Uma catástrofe social toma conta da cidade. As sequências dos combates entre os soldados devidamente protegidos de branco e com máscaras tentando controlar a população enlouquecida e até assassinando os mais insurgentes nos levam a um cenário de guerra que o aproxima da guerra urbana atual travada entre a polícia e os agentes da violência de qualquer grande metrópole. Por mais que o ponto de partida de Romero tenha sido uma espécie de parábola sobre o Vietnã daquele período (transportando a guerra de lá para o microcosmos que serve de palco ao drama), O Exército do Extermínio tem um sentido alegórico muito mais amplo, simbolizando as malesas individuais e coletivas que se pode aplicar em qualquer conflito que possa se alojar em uma comunidade. A trilha incidental que reproduz uma marcha militar brinca (mas sem em momento algum tornar-se cômico, somente mais perverso) e ilustra um exército implacável, mas que ao mesmo tempo se revela muitas vezes incapaz de lidar com uma situação de tamanha urgência e que se atrapalha ao distinguir os indivíduos contaminados ou não, pois os sintomas são somente as reações de desespero e pânico - atitudes naturais de qualquer pessoa em circunstâncias de horror. A crítica social típica do Romero se torna também mais acentuada nas cenas do começo com burocratas e militares em gabinetes do governo em conversas ultra-secretas, planos de defesa e ataque bélico à Evan’s City. O assunto é tratado como uma questão que precisa ser solucionada o quanto antes e de maneira lógica, fria e determinante, utilizando da violência e da chacina como últimos recursos para evitar um alastramento da peste em larga escala por todo o país. As consequências são as mais funestas possíveis, com o caos instalado em torno de violência generalizada, tumultos, frenesi, extermínios e mortes hediondas tanto por parte dos soldados recrutados para manter a ordem, quanto da população que já não sabe para onde recorrer ou como resistir - com destaque para o padre botando fogo em si mesmo (citação explícita de uma das imagens mais famosas do Vietnã).

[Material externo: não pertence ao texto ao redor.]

Lemma all_entries_elem w v rel e : e ∈ all_entries w v rel ->
  e_released_at_version e = 0 /\ (forall x, inb x (e_ref e) (e_size e) <= free_count x w) \/
  e ∈ m_not_free_in_file w \/ e_released_at_version e = v /\ forall x, inb x (e_ref e) (e_size e) <= r_count x rel.
Proof.
  unfold all_entries. rewrite !elem_of_app, !list_elem_of_In, !in_map_iff. setoid_rewrite <- list_elem_of_In.
  assert (Hnn : forall x p n, 0 <= inb x p n) by (intros; apply inb_range).
  intros [([k p] & <- & Hi)|[Hi|[([p k] & <- & Hi)|(e' & <- & Hi)]]]; cbn [e_ref e_size e_released_at_version fst snd].
  - left. split; [done|]. intros x. pose proof (sumf_elem (fun q => inb x q.2 q.1) _ _ (fun q => Hnn x q.2 q.1) Hi) as H. cbn in H.
    unfold free_count, sm_count. pose proof (e_count_nonneg x (m_under_evacuation w)). lia.
  - right; by left.
  - right; right. split; [done|]. intros x. exact (sumf_elem (fun q => inb x q.1 q.2) _ _ (fun q => Hnn x q.1 q.2) Hi).
  - left. split; [done|]. intros x. pose proof (sumf_elem (fun a => inb x (e_ref a) (e_size a)) _ _ (fun a => Hnn x (e_ref a) (e_size a)) Hi) as H. cbn in H.
    unfold free_count. rewrite (e_count_sumf x (m_under_evacuation w)). pose proof (sm_count_nonneg x (m_size_map w)). lia.
Qed.

Lemma all_entries_length w v rel : length (all_entries w v rel) = (chunks w + length (m_not_free_in_file w) + length rel)%nat.
Proof. unfold all_entries, chunks. rewrite !length_app, !length_map. lia. Qed.

Lemma r_count_nonneg x l : 0 <= r_count x l.
Proof. apply sumf_nonneg. intros. apply inb_range. Qed.

Lemma locked_nonneg (l : list FreeSpaceEntry) (rel : list (Z * Z)) : Forall entry_ok l -> released_ok rel ->
  0 <= sum_entries l + fold_right (fun p n => p.2 + n) 0 rel.
Proof.
  intros Hl Hr. pose proof (sum_entries_nonneg l Hl). enough (0 <= fold_right (fun p n => p.2 + n) 0 rel) by lia.
  induction Hr as [|[p k] rel (Hk & _) _ IH]; cbn [fold_right fst snd] in *; lia.
Qed.

(** The recreated lists of a commit fit the file. *)
Lemma recreate_fits w v rel size pos : winv w -> released_ok rel -> (forall x, w_count x w + r_count x rel <= 1) ->
  (forall x, 0 < r_count x rel -> x < m_logical_size w) -> (size, pos) ∈ m_size_map w ->
  Forall (fun e => 0 <= e_released_at_version e < 2 ^ 63) (m_not_free_in_file w) -> 0 <= v < 2 ^ 63 ->
  exists r, recreate_freelist w v rel pos = Ok r /\ r_entries r ≡ₚ all_entries w v rel /\
    lists_fit (chunks w + length (m_not_free_in_file w) + length rel) (m_logical_size w) w r pos size.
Proof.
  intros Hw Hr Hc Hi Hs Hst Hv. destruct (recreate_spec w v rel size pos Hw Hr Hc Hs) as (r & Hrec & Hf & Hp & Hn & Hfree).
  exists r. split; [done|]. split; [done|]. split; [done| | |done| | |].
  - apply inside_of_count; [apply Hf|]. intros x. rewrite (e_count_perm x _ _ Hp), all_entries_count. intros Hx. pose proof (r_count_nonneg x rel).
    destruct (Z_lt_le_dec 0 (r_count x rel)) as [H1|H1]; [by apply Hi|]. apply (v_inside w Hw x). lia.
  - apply List.Forall_forall. intros e He. apply list_elem_of_In in He. rewrite Hp in He.
    destruct (all_entries_elem w v rel e He) as [[-> _]|[Hin|[-> _]]]; [lia| |done]. exact (proj1 (List.Forall_forall _ _) Hst e (proj1 (list_elem_of_In _ _) Hin)).
  - by rewrite Hp, all_entries_length.
  - by rewrite Hfree, (sum_perm _ _ Hp).
  - unfold recreate_freelist in Hrec. destruct (check_entries _ _ _ _ _) as [[[ndx|] sum]| |]; [|done..]. injection Hrec as <-.
    cbn [r_locked_space_size]. apply locked_nonneg; [apply Hw|done].
Qed.

Lemma max_needed_eq top_size rel w : max_free_space_needed top_size rel w =
  8 + top_size * 8 + (if m_logical_size w <? 0x8000000 then 16 else 24) *
    (Z.of_nat (chunks w + length (m_not_free_in_file w) + length rel) + 10).
Proof.
  unfold max_free_space_needed, get_max_byte_size, size_per_free_list_entry, header_size, chunks. rewrite !Nat2Z.inj_add. destruct (_ <? _); lia.
Qed.

End Place.

(** ** The free lists of a commit *)

Section Lists.
Context (page_bits : Z) (Hpage : 3 <= page_bits <= 26).
Abbreviation page_size := (2 ^ page_bits).

(** The reserved chunk and the cut leave the transaction's released space alone. *)
Lemma reserve_counts w w1 w2 rel : winv w -> winv w1 -> grown w w1 -> shrunk w1 w2 -> (forall x, w_count x w + r_count x rel <= 1) ->
  (forall x, 0 < r_count x rel -> x < m_logical_size w) ->
  (forall x, w_count x w2 + r_count x rel <= 1) /\ (forall x, 0 < r_count x rel -> x < m_logical_size w2).
Proof.
  intros Hw Hw1 (Hl & Hn & Hg) (Hw2 & _ & _ & _ & _ & Hs1 & _ & Hs3) Hc Hi.
  assert (H1 : forall x, x < m_logical_size w -> w_count x w1 = w_count x w).
  { intros x Hx. unfold w_count. rewrite Hg, Hn. inb_cases. }
  split; intros x.
  - specialize (Hi x). specialize (Hc x). pose proof (r_count_nonneg x rel). pose proof (v_once w2 Hw2 x).
    destruct (Z_lt_le_dec 0 (r_count x rel)) as [Hr|Hr]; [|lia]. specialize (Hi Hr). specialize (H1 x Hi). specialize (Hs1 x ltac:(lia)). lia.
  - intros Hr. specialize (Hi x Hr). destruct (Z_lt_le_dec x (m_logical_size w2)) as [|Hge]; [done|]. specialize (Hs3 x ltac:(lia)).
    specialize (H1 x Hi). specialize (Hc x). unfold w_count in H1 at 1. pose proof (e_count_nonneg x (m_not_free_in_file w1)). lia.
Qed.

Lemma lists_written_intro v rel blocks w w2 wr r size : winv w2 -> file_ok (r_entries r) -> r_entries r ≡ₚ all_entries w2 v rel ->
  (size, wr_reserve_pos wr) ∈ m_size_map w2 ->
  r_entries r !! r_reserve_ndx r = Some (mkEntry (wr_reserve_pos wr) size 0) ->
  wr_blocks wr = blocks -> wr_logical_size wr = m_logical_size w2 -> wr_reserve_pos wr <= wr_end_ref wr < wr_reserve_pos wr + size ->
  (wr_end_ref wr - wr_reserve_pos wr) mod 8 = 0 -> wr_free_list wr = deduct_reserved r (wr_end_ref wr) ->
  m_not_free_in_file w2 = m_not_free_in_file w -> (forall x, 0 < r_count x rel -> x < m_logical_size w2) ->
  (forall x, 0 < free_count x w2 -> 0 < free_count x w \/ m_logical_size w <= x) ->
  (forall x, m_logical_size w2 <= x < m_logical_size w -> 0 < free_count x w) -> m_logical_size w2 < 2 ^ 63 ->
  lists_written v rel blocks w w2 wr.
Proof.
  intros Hw2 Hf Hp Hin Hn Hb HL He He8 Hfl Hpin Hrel Horig Hcut H63. set (pos := wr_reserve_pos wr) in *. set (end_ref := wr_end_ref wr) in *.
  pose proof (proj1 (List.Forall_forall _ _) (proj1 (v_map w2 Hw2)) _ (proj1 (list_elem_of_In _ _) Hin)) as (_ & _ & Hpos & Hpos8). cbn in Hpos, Hpos8.
  destruct (file_ok_cut (r_entries r) (r_reserve_ndx r) _ end_ref Hf Hn He ltac:(dlia)) as [Hf' Hc]. cbn [e_ref e_size e_released_at_version] in Hf', Hc.
  unfold deduct_reserved in Hfl. rewrite Hn in Hfl. cbn [e_ref e_size e_released_at_version] in Hfl. rewrite <- Hfl in Hf', Hc.
  assert (Hall : forall x, e_count x (wr_free_list wr) + inb x pos (end_ref - pos) = w_count x w2 + r_count x rel).
  { intros x. by rewrite Hc, (e_count_perm x _ _ Hp), all_entries_count. }
  assert (Hsm : forall x, inb x pos size <= free_count x w2).
  { intros x. pose proof (sumf_elem (fun q => inb x q.2 q.1) _ _ (fun q => proj1 (inb_range x q.2 q.1)) Hin) as H. cbn in H.
    unfold free_count, sm_count. pose proof (e_count_nonneg x (m_under_evacuation w2)). lia. }
  split; try done; fold pos; fold end_ref.
  - rewrite HL. apply inside_of_count; [apply Hf'|]. intros x Hx. specialize (Hall x). specialize (Hrel x). pose proof (v_inside w2 Hw2 x).
    pose proof (inb_range x pos (end_ref - pos)). pose proof (r_count_nonneg x rel). lia.
  - lia.
  - intros e Hel. rewrite Hfl in Hel. apply list_elem_of_lookup in Hel as [j Hj]. destruct (decide (j = r_reserve_ndx r)) as [->|Hne].
    + rewrite list_lookup_insert_eq in Hj by by eapply lookup_lt_Some. injection Hj as <-. left. split; [done|]. intros x. cbn [e_ref e_size].
      specialize (Hsm x). inb_cases.
    + rewrite list_lookup_insert_ne in Hj by done. apply list_elem_of_lookup_2 in Hj. rewrite Hp in Hj. rewrite <- Hpin. by apply all_entries_elem.
  - intros x. specialize (Hsm x). inb_cases.
  - rewrite HL. exact Hcut.
  - rewrite HL. pose proof (v_logical w2 Hw2). lia.
Qed.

O Exército do Extermínio periga ser o mais sufocante dos filmes de Romero e uma das variações mais interessantes dentro de sua filmografia. É um hibrido de filme de ação com elementos de horror e toques de ficção à maneira de Cronenberg, mas também mais limpo em sua encenação e despojado da exuberância visual dos seus filmes de zumbis. A questão aqui é a respeito da impossibilidade de resolver um problema que parece insolúvel e para o qual o cineasta não tem como ou simplesmente se recusa a oferecer uma saída.